Former Michigan prisoner Sadia Zoe Ali asks in a November 1996 Prison Life article: "Will somebody please tell me why the fuck it's so hard to believe these women?" As Sadia explains, any prisoner who steps forward to report abuse risks retaliation from the DOC and personal vengeance from the "Blue Gang" (the baddest gang in any prison: the guards). Because of that, says Sadia, reporting rape to prison officials is a path not idly chosen.
Bannister, for example, says that soon after she spoke to CCA's investigators at Florence, she was attacked by three guards, led by a female correctional officer named Collens, who proceeded to beat her. The guards accused Bannister of being responsible for their friends being fired. And, assuming that Bannister had been raped (despite her protestations that she "didn't go that far"), the guards aimed their kicks at Bannister's stomach, saying they would force her to abort if she was pregnant.
Later that same day, according to a statement Bannister made after her return to Oregon, Collens sprayed mace under her cell door.

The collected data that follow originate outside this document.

(** X10. Adding and removing an allowed root keep the application and its
    indexer in step, with a [resolve] that is idempotent: after
    [add_allowed_root] of a path that was not listed, the allowed roots are
    the normalised old roots with the resolved path appended, some root
    agrees with the resolved path up to case, and the indexer holds the
    same list; after [remove_allowed_root] of a path other than the index
    root, the list is not empty (the defaults replace an emptied list) and
    the indexer holds the same list. *)
Theorem allowed_roots_stay_in_sync (app : NousApp) (path : Path) :
  (forall p, clean E (clean E p) = clean E p) ->
  let added := (add_allowed_root E app path).1 in
  let removed := (remove_allowed_root E app path).1 in
  (clean E path ∉ allowed_roots app ->
   allowed_roots added
   = PathPolicy.normalise_paths E (Some (allowed_roots app ++ [clean E path]))
   /\ allowed_roots added <> []
   /\ roots_in_sync added
   /\ exists q, q ∈ allowed_roots added /\ posix_key q = posix_key (clean E path))
  /\ (clean E path <> index_root app ->
      allowed_roots removed <> [] /\ roots_in_sync removed).
Proof.
  intros Hidem. cbn zeta. split.
  - intros Hnew. unfold add_allowed_root.
    rewrite bool_decide_eq_false_2 by done.
    set (app0 := with_allowed app (allowed_roots app ++ [clean E path])).
    assert (allowed_roots app0 <> []) as Hne.
    { unfold app0. cbn [allowed_roots with_allowed]. by destruct (allowed_roots app). }
    destruct (persist_allowed_roots_spec app0 Hidem Hne) as (Ha & Hnonempty & Hsync).
    cbn zeta in Ha, Hnonempty, Hsync.
    assert (exists q, q ∈ allowed_roots (_persist_allowed_roots E app0).1
                      /\ posix_key q = posix_key (clean E path)) as Hq.
    { rewrite Ha.
      destruct (normalise_loop_spec E (allowed_roots app0) []) as (_ & _ & _ & Hcov).
      destruct (Hcov (clean E path)) as [Hin | (q & Hq & Hk)].
      - unfold app0. cbn [allowed_roots with_allowed]. apply elem_of_app. right. constructor.
      - inversion Hin.
      - exists q. split; [exact Hq|]. by rewrite Hk, Hidem. }
    destruct (_persist_allowed_roots E app0) as [app' raised]. simpl in *.
    destruct raised as [exc|]; simpl; [done|].
    destruct (snapshot_if_secure_fields app') as (Hs1 & Hs2 & _).
    unfold roots_in_sync. by rewrite Hs1, Hs2.
  - intros Hother. unfold remove_allowed_root.
    rewrite bool_decide_eq_false_2 by done.
    set (roots := Indexer.list_or _ _).
    set (app0 := with_allowed app roots).
    assert (allowed_roots app0 <> []) as Hne.
    { unfold app0, roots. cbn [allowed_roots with_allowed].
      apply list_or_nonempty, default_allowed_roots_nonempty. }
    destruct (persist_allowed_roots_spec app0 Hidem Hne) as (_ & Hnonempty & Hsync).
    cbn zeta in Hnonempty, Hsync.
    destruct (_persist_allowed_roots E app0) as [app' raised]. simpl in *.
    destruct raised as [exc|]; simpl; [done|].
    destruct (snapshot_if_secure_fields app') as (Hs1 & Hs2 & _).
    unfold roots_in_sync. by rewrite Hs1, Hs2.
Qed.

Lemma persist_excluded_paths_spec (app : NousApp) :
  let r := _persist_excluded_paths E app in
  excluded_paths r.1
  = default_excluded app
    ++ filter (fun path => path ∉ default_excluded app)
              (PathPolicy.normalise_paths E (Some (excluded_custom app)))
  /\ default_excluded r.1 = default_excluded app
  /\ defaults_excluded E r.1.
Proof.
  cbn zeta. unfold _persist_excluded_paths.
  set (app1 := config_set _ _ _).
  destruct (sync_indexer_fields app1) as (_ & _ & Hd & He & _ & _ & _ & Hix).
  cbn zeta in Hd, He, Hix. split; [by rewrite He|]. split; [by rewrite Hd|].
  unfold defaults_excluded. rewrite Hd, He, Hix. split.
  - intros p Hp. unfold app1. cbn. apply elem_of_app. by left.
  - destruct (data_indexer app1) as [ix|]; [|done]. cbn [fmap option_fmap option_map].
    intros p Hp. by apply update_policy_keeps_defaults.
Qed.

(** X11. The default exclusions cannot be dropped through the application:
    after [remove_excluded_path], whatever path it is given, and after an
    [add_excluded_path] that changes the list, the defaults of the
    application are among its effective exclusions and the defaults of the
    platform among those of the indexer; an [add_excluded_path] of a path
    that is already listed changes nothing. *)
Theorem excluded_defaults_survive (app : NousApp) (path : Path) :
  let added := (add_excluded_path E app path).1 in
  let removed := (remove_excluded_path E app path).1 in
  defaults_excluded E removed
  /\ default_excluded removed = default_excluded app
  /\ (clean E path ∈ excluded_custom app \/ clean E path ∈ default_excluded app ->
      added = app)
  /\ (clean E path ∉ excluded_custom app -> clean E path ∉ default_excluded app ->
      defaults_excluded E added /\ default_excluded added = default_excluded app).
Proof.
  cbn zeta. split; [|split; [|split]].
  - unfold remove_excluded_path. apply persist_excluded_paths_spec.
  - unfold remove_excluded_path.
    by destruct (persist_excluded_paths_spec
                   (with_excluded app
                      (filter (fun p => p ≠ clean E path) (excluded_custom app))
                      (excluded_paths app))) as (_ & -> & _).
  - intros Hin. unfold add_excluded_path.
    destruct Hin as [Hin | Hin].
    + by rewrite (bool_decide_eq_false_2 (clean E path ∉ excluded_custom app)) by tauto.
    + rewrite (bool_decide_eq_false_2 (clean E path ∉ default_excluded app)) by tauto.
      by rewrite andb_false_r.
  - intros Hc Hd. unfold add_excluded_path.
    rewrite !bool_decide_eq_true_2 by done. simpl.
    destruct (persist_excluded_paths_spec
                (with_excluded app (excluded_custom app ++ [clean E path])
                               (excluded_paths app))) as (_ & Hdef & Hok).
    by split.
Qed.

End AppCoreFacts.

(** An application on the machine of the examples, with its indexer. *)
Lemma allowed_roots_stay_in_sync_witness :
  let E := Fixtures.notes_env true in
  let app := Fixtures.notes_app in
  let added := (AppCore.add_allowed_root E app ["/"; "srv"; "data"]).1 in
  let removed := (AppCore.remove_allowed_root E app ["/"; "home"; "u"]).1 in
  (clean E ["/"; "srv"; "data"] ∉ AppCore.allowed_roots app ->
   AppCore.allowed_roots added
   = PathPolicy.normalise_paths E
       (Some (AppCore.allowed_roots app ++ [clean E ["/"; "srv"; "data"]]))
   /\ AppCore.allowed_roots added <> []
   /\ roots_in_sync added
   /\ exists q, q ∈ AppCore.allowed_roots added
                /\ posix_key q = posix_key (clean E ["/"; "srv"; "data"]))
  /\ (clean E ["/"; "home"; "u"] <> AppCore.index_root app ->
      AppCore.allowed_roots removed <> [] /\ roots_in_sync removed).
Proof.
  intros E app.
  pose proof (allowed_roots_stay_in_sync E app ["/"; "srv"; "data"] (fun p => eq_refl))
    as [Hadd _].
  pose proof (allowed_roots_stay_in_sync E app ["/"; "home"; "u"] (fun p => eq_refl))
    as [_ Hrem].
  split; [exact Hadd | exact Hrem].
Defined.

(** ** The rebuild: what a run reports and what it extracts *)

Section RebuildTrace.
Import Store Indexer.
Variable E : Env.
Variable on_progress : bool.
Variable cancel_at : option nat.
Variable existing : gmap Path (Q * Z).
Variable total : nat.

Male guards sexually assault male prisoners as well [See: "Utah Guard Faces Sodomy Charges" PLN , Dec '98]. In these cases, homophobia can be an extra strike against the victim. According to a June, 1997, finding against the District of Colombia's Department of Corrections, for example, an official named L.C. Jones expressed disbelief when presented with a charge that one of his male officers sexually harassed a male prisoner.
Jones, who also had charges of sexual harassment against both female guards and women prisoners pending against him, cited the accused guard's age of 60 and testified in court: "I'll give you the fact that maybe he might be turned on by that fag, I don't know. I just do not. I find it hard to believe.

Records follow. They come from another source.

Lemma Qsum_equal_lengths (length_of : Q) (clips : list (Z * Z)) :
  (Qsum (map (fun segment : Q * Q => snd segment - fst segment)
           (map (fun clip : Z * Z =>
                   (inject_Z (fst clip), inject_Z (fst clip) + length_of))
                clips))
   == inject_Z (Z.of_nat (List.length clips)) * length_of)%Q.
Proof.
  induction clips as [|clip rest IH].
  - cbn. ring.
  - cbn [map List.length fst snd].
    match goal with
    | |- (Qsum (?x :: ?l) == _)%Q =>
        change (Qsum (x :: l)) with (x + Qsum l)%Q
    end.
    rewrite IH, Nat2Z.inj_succ. unfold Z.succ. rewrite inject_Z_plus. ring.
Qed.

(** X19.  The script refuses a budget that leaves no time for segments, and
    fails on an empty clip list, before it looks at any file. *)
Theorem script_rejects_empty_plans (w : World)
  (input_video output_short : string) (clips : list (Z * Z))
  (focal_points : list (Q * Q)) (image_path : string)
  (max_duration_sec image_duration : Z) :
  (max_duration_sec <= image_duration ->
   script w input_video output_short clips focal_points image_path
     max_duration_sec image_duration = ([], ValueError)) /\
  (image_duration < max_duration_sec -> clips = [] ->
   script w input_video output_short clips focal_points image_path
     max_duration_sec image_duration = ([], Uncaught ZeroDivisionError)).
Proof.
  split.
  - intros Hle. unfold script, equal_segments.
    destruct (Z.leb_spec (max_duration_sec - image_duration) 0); [|lia].
    reflexivity.
  - intros Hlt ->. unfold script, equal_segments.
    destruct (Z.leb_spec (max_duration_sec - image_duration) 0); [lia|].
    reflexivity.
Qed.

Lemma script_rejects_empty_plans_witness :
  script script_world "in.mp4" "out.mp4" timelapse_clips script_focal_points
    "photo.jpg" 5 5 = ([], ValueError) /\
  script script_world "in.mp4" "out.mp4" [] script_focal_points
    "photo.jpg" 20 5 = ([], Uncaught ZeroDivisionError).
Proof.
  split.
  - apply (proj1 (script_rejects_empty_plans script_world "in.mp4" "out.mp4"
                    timelapse_clips script_focal_points "photo.jpg" 5 5)).
    discriminate.
  - apply (proj2 (script_rejects_empty_plans script_world "in.mp4" "out.mp4"
                    [] script_focal_points "photo.jpg" 20 5)).
    + reflexivity.
    + reflexivity.
Defined.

Jones was promoted to Deputy Warden soon after the incident took place.
Prison administrators may simply ignore (or attempt to cover up) allegations of sexual abuse. Several women who say they were abused at CCA Florence report that they sent letters to both the warden Crandel and assistant warden Alford Scott about what was happening to them in the disciplinary unit.
"They put blinders on. They didn't care," says Jackie Scott, who claims she was sexually harassed by a male nurse at CCA Florence.
When CCA was eventually forced by media attention in Oregon to investigate the claims of sexual abuse at CCA Florence, the women prisoners report that investigators were insulting and abusive. Bannister additionally states that she was offered $100 by several CCA administrators -- including Alford and a man named Martinez, the chief of security -- if she would keep quiet.
Prisoners are not the only ones to fear retaliation for reporting sexual assaults. That fear caries over to prison guards who contemplate breaking the code of silence.
Quida Graham, a guard who witnessed the July '95 strip tease in D.C.'s jail, told the Washington Post that she knew she should have reported the incident to prison officials but was afraid of other guards labeling her a snitch.
"Nobody wants to work with you once you break the code of silence," Graham explained. She added: "If an inmate is attacking you, you might be waiting for assistance for a very long time."